Bu kitaplarin dili cok agir ama....

Bloguma didaktik seyleri yazmayi sevmiyorum ama gonul bu dertle dolup tasinca paylasmak gerek diye dusundum. Herhalde tarihte dil kaynaklarini bu kadar hizla kaybeden ve hatta sozluklerine kelime eklemek yerine sozluklerinden kelime atan(?!!!) -hem de binlerce- bir millet daha yoktur bizim gibi. Ingilizce dili dunya dili olmasini gururla ilan ederken, dile baska milletlerin dilinden giren sozcuklere sahip cikip kendinin yapmasini bilmisti. Bizse cihan devleti kadar genis olan dilimizi gururla gelistirmek dururken, yabanci kelimeleri veya Arapca-Farsca kokenli kelimleri dusman ilan ederek nasil yuzlerce yillik medeniyetimizden kaybetmisiz. Zenci kelimelerdi onlar, tu-kakaydi. Artik paranoya noktasina ulasan "hassas" "Turkcecilige" en guzel ornek, Arapca ve Farsca kokenli Turkce kelimeleri konusmayi bize siddetle yasaklayan lise edebiyat ogretmenimizdi. Daha okuldaki ilk gunumuzde, ust siniftaki ogrencilerin endiseli uyarilariyla "m" harfiyle baslayan hicbir kelimeyi kullanmama tavsiyesi aldik cunku olaki hocamizin gazabina ugrayabilir, gunu gelince "masa" kelimesinin bile bu koklerden geldigi soylenebilirdi. Bu trajikomiklikler icinde yatili okul gunleri hizla gecerken, edebiyat derslerinde, Baudlaire'i, Molier'i, Montaigne'i, Montesqiou" yu okur, is Mehmet Akif'e gelince burun kivirirdik ve anlamazdik da...

Universitede aldigim harika egitim vesilesiyle kendi kultur ve tarih kaynaklarimizla daha cok hasir nesir olunca, bizim asrimizin buyuk alimlerinden, milliyetci ve kultur uzmani Erol Gungor'un bir kitabindaki su sahane yorumuyla karsilastim: Turkce'yi Orta Asya steplerinde konusuldugu halinde dondurmeye calismak, olgun yastaki bir insanin, konustugu dili yasaklamak ve bebeklik zamanindaki dilini kullanmasini taleb etmek gibidir". Evet, medeniyetin gelismesinin gostergesidir dilin gelismesi, ve de dilin zenginligi hep ovunc kaynagi olmalidir.

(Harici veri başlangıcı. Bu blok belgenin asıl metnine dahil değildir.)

Definition checkSignerCertificate (s : signer) (has_Equal : bool) (leaf : Certificate) (intermediates : list Certificate) (production : bool) : errs :=
  first_of [refuse (negb has_Equal) "signer's public key type can't be compared with the certificate's";
    refuse (negb (key_Equal (Public s) (cert_PublicKey leaf))) "the certificate's public key isn't the signer's";
    if 0 <? blen intermediates then match CheckPresentedChain leaf intermediates with Ok _ => [] | Err _ => ["the certificate chain"]%string end else [];
    refuse (production && selfSigned leaf) "the certificate is self-signed, which AssuranceProduction refuses"].

Definition SDJWTSigner_validate (s : option SDJWTSigner) (production : bool) : errs :=
  match s with
  | None => ["sdjwt_signer is required"]%string
  | Some s =>
      match sj_Signer s with
      | None => ["sdjwt_signer.signer is required"]%string
      | Some key =>
          first_of [refuse (String.eqb (sj_Alg s) "") "sdjwt_signer.alg is required"; refuse (negb (IsSupported (sj_Alg s))) "sdjwt_signer.alg is not supported";
            DecoyRange_validate (sj_Decoys s) MaxDecoys; DecoyRange_validate (sj_NestedDecoys s) MaxDecoys;
            match sj_IssuerCertificate s with
            | None => first_of [refuse (0 <? blen (sj_IssuerIntermediates s)) "sdjwt_signer.issuer_intermediates needs issuer_certificate";
                refuse production "sdjwt_signer.issuer_certificate is required under AssuranceProduction"]
            | Some leaf => checkSignerCertificate key (sj_has_Equal s) leaf (sj_IssuerIntermediates s) production
            end]
      end
  end.

(** x509.ParseCertificate of each. *)
Fixpoint parse_each (ders : list bytes) : option (list Certificate) :=
  match ders with
  | [] => Some []
  | der :: ders => match ParseCertificate der, parse_each ders with Some c, Some cs => Some (c :: cs) | _, _ => None end
  end.

Definition mdocMaxDecoys : Z := 1000.

Definition MdocSigner_validate (s : option MdocSigner) (production : bool) : errs :=
  match s with
  | None => ["mdoc_signer is required"]%string
  | Some s =>
      match md_Signer s with
      | None => ["mdoc_signer.signer is required"]%string
      | Some key =>
          first_of [refuse (md_Alg s =? 0) "mdoc_signer.alg is required"; refuse (negb (IsSupportedSigningAlg (md_Alg s))) "mdoc_signer.alg is not supported";
            match AlgForKey (Public key) with
            | Err _ => ["mdoc_signer.signer"]%string
            | Ok keyAlg => refuse (negb (keyAlg =? md_Alg s)) "mdoc_signer.alg doesn't match the signer's key"
            end;
            DecoyRange_validate (md_Decoys s) mdocMaxDecoys; refuse (blen (md_X5Chain s) =? 0) "mdoc_signer.x5chain must include at least one certificate";
            match parse_each (md_X5Chain s) with
            | None => ["mdoc_signer.x5chain"]%string
            | Some [] => []
            | Some (leaf :: rest) => checkSignerCertificate key (md_has_Equal s) leaf rest production
            end]
      end
  end.

Definition has_prefix (prefix s : string) : bool := String.prefix prefix s.

Definition binding_method_ok (format m : string) : bool :=
  String.eqb format SdJwtFormat && (String.eqb m "jwk" || has_prefix "did:" m) || String.eqb format MdocFormat && String.eqb m "cose_key".

Definition checkBindingMethods (c : CredentialConfiguration) : errs :=
  first_of [refuse (blen (CryptographicBindingMethodsSupported c) =? 0) "cryptographic_binding_methods_supported is empty";
    refuse (negb (forallb (binding_method_ok (cc_Format c)) (CryptographicBindingMethodsSupported c))) "cryptographic_binding_methods_supported isn't a binding method"].

(** The leaf the signer's certificate is, if it has one. *)
Definition signerLeaf (c : CredentialConfiguration) (deps : Dependencies) : res errs (option Certificate) :=
  if String.eqb (cc_Format c) SdJwtFormat then
    let algs := CredentialSigningAlgValuesSupported c in
    match d_SDJWTSigner deps with
    | Some s =>
        if (0 <? blen algs) && negb (existsb (String.eqb (sj_Alg s)) algs) then Err ["credential_signing_alg_values_supported doesn't list the signer's"]%string
        else Ok (sj_IssuerCertificate s)
    | None => Ok None
    end
  else if String.eqb (cc_Format c) MdocFormat then
    let algs := CredentialSigningAlgValuesSupportedCOSE c in
    match d_MdocSigner deps with
    | Some s =>
        if (0 <? blen algs) && negb (existsb (Z.eqb (md_Alg s)) algs) then Err ["credential_signing_alg_values_supported doesn't list the signer's"]%string
        else Ok (match md_X5Chain s with der :: _ => ParseCertificate der | [] => None end)
    | None => Ok None
    end
  else Ok None.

Hem ne demis Dede Diderot:
" Butun umidlerimizin temeli dil. O istikrara kavusmaz ve gelecek nesillere butun kemaliyle aktarilmazsa, yazdiklarimizin yarinindan nasil emin olabiliriz?"

Velakin biz boyle dusunsek de, daha 40-50 yil oncenin dil zenginliginden tamamen uzak bir nesiliz. Dili agir kitap demek istemiyorum ve dili zengin kitap diyorum, boyle kitaplari okurken hep icimizde bir ses olarak duydugumuz, "ama bunun dili cok agir, anlamadigimiz kelimeler var" serzenislerimizi nasil karsilamak gerekir? Kitabin amaci bize ogretmek, bizi zorlamak ve gelistirmek degilmidir? Kitabin dilinin halihazirdaki seviyemize inmesini beklemek bize ne kazandirir ve makul bir istek midir? Eksigi olan agir-zengin dilli kitaplar midir yoksa kelime hazinesi gerektiginden cok az bizler mi? Yoksa olgun insanlar bebek dilini ogrenip hep oyle mi konusmali? Bebeklerin bizim dilimizi ogrenmeleri onlari zorlayacagi icin yormayalim mi bundan sonra yavrucaklari?

Siz ne dersiniz?

Wednesday, December 13, 2006

Hadi Cengiz Aytmatov'dan bahsedelim biraz

Senaryodan bahsedecegim demistim ama Cengiz Aytmatov hakkinda konusalim istedim cunku cok onemli bir isim. Selvi Boylum al Yazmalim'da gorulen ikilemler, yasam tarzinin degismesi ve insanlarin ayak uydurma cabasi, duygular ve toplumdaki tiplemelerin kisilerde sembollestirilmesi hep Aytmatov'un romanlarinin ozelligi.

Kendisi 1928 Kirgizistan'inda dogmus, ve SSCB duzeninin kurulusunun, koy ve kent kulturlerinin komunist rejimle nasil bir degisime ugradigini birebir izlemis bir genc olarak Stalin doneminin butun acilarini romanlarinda yansitmis.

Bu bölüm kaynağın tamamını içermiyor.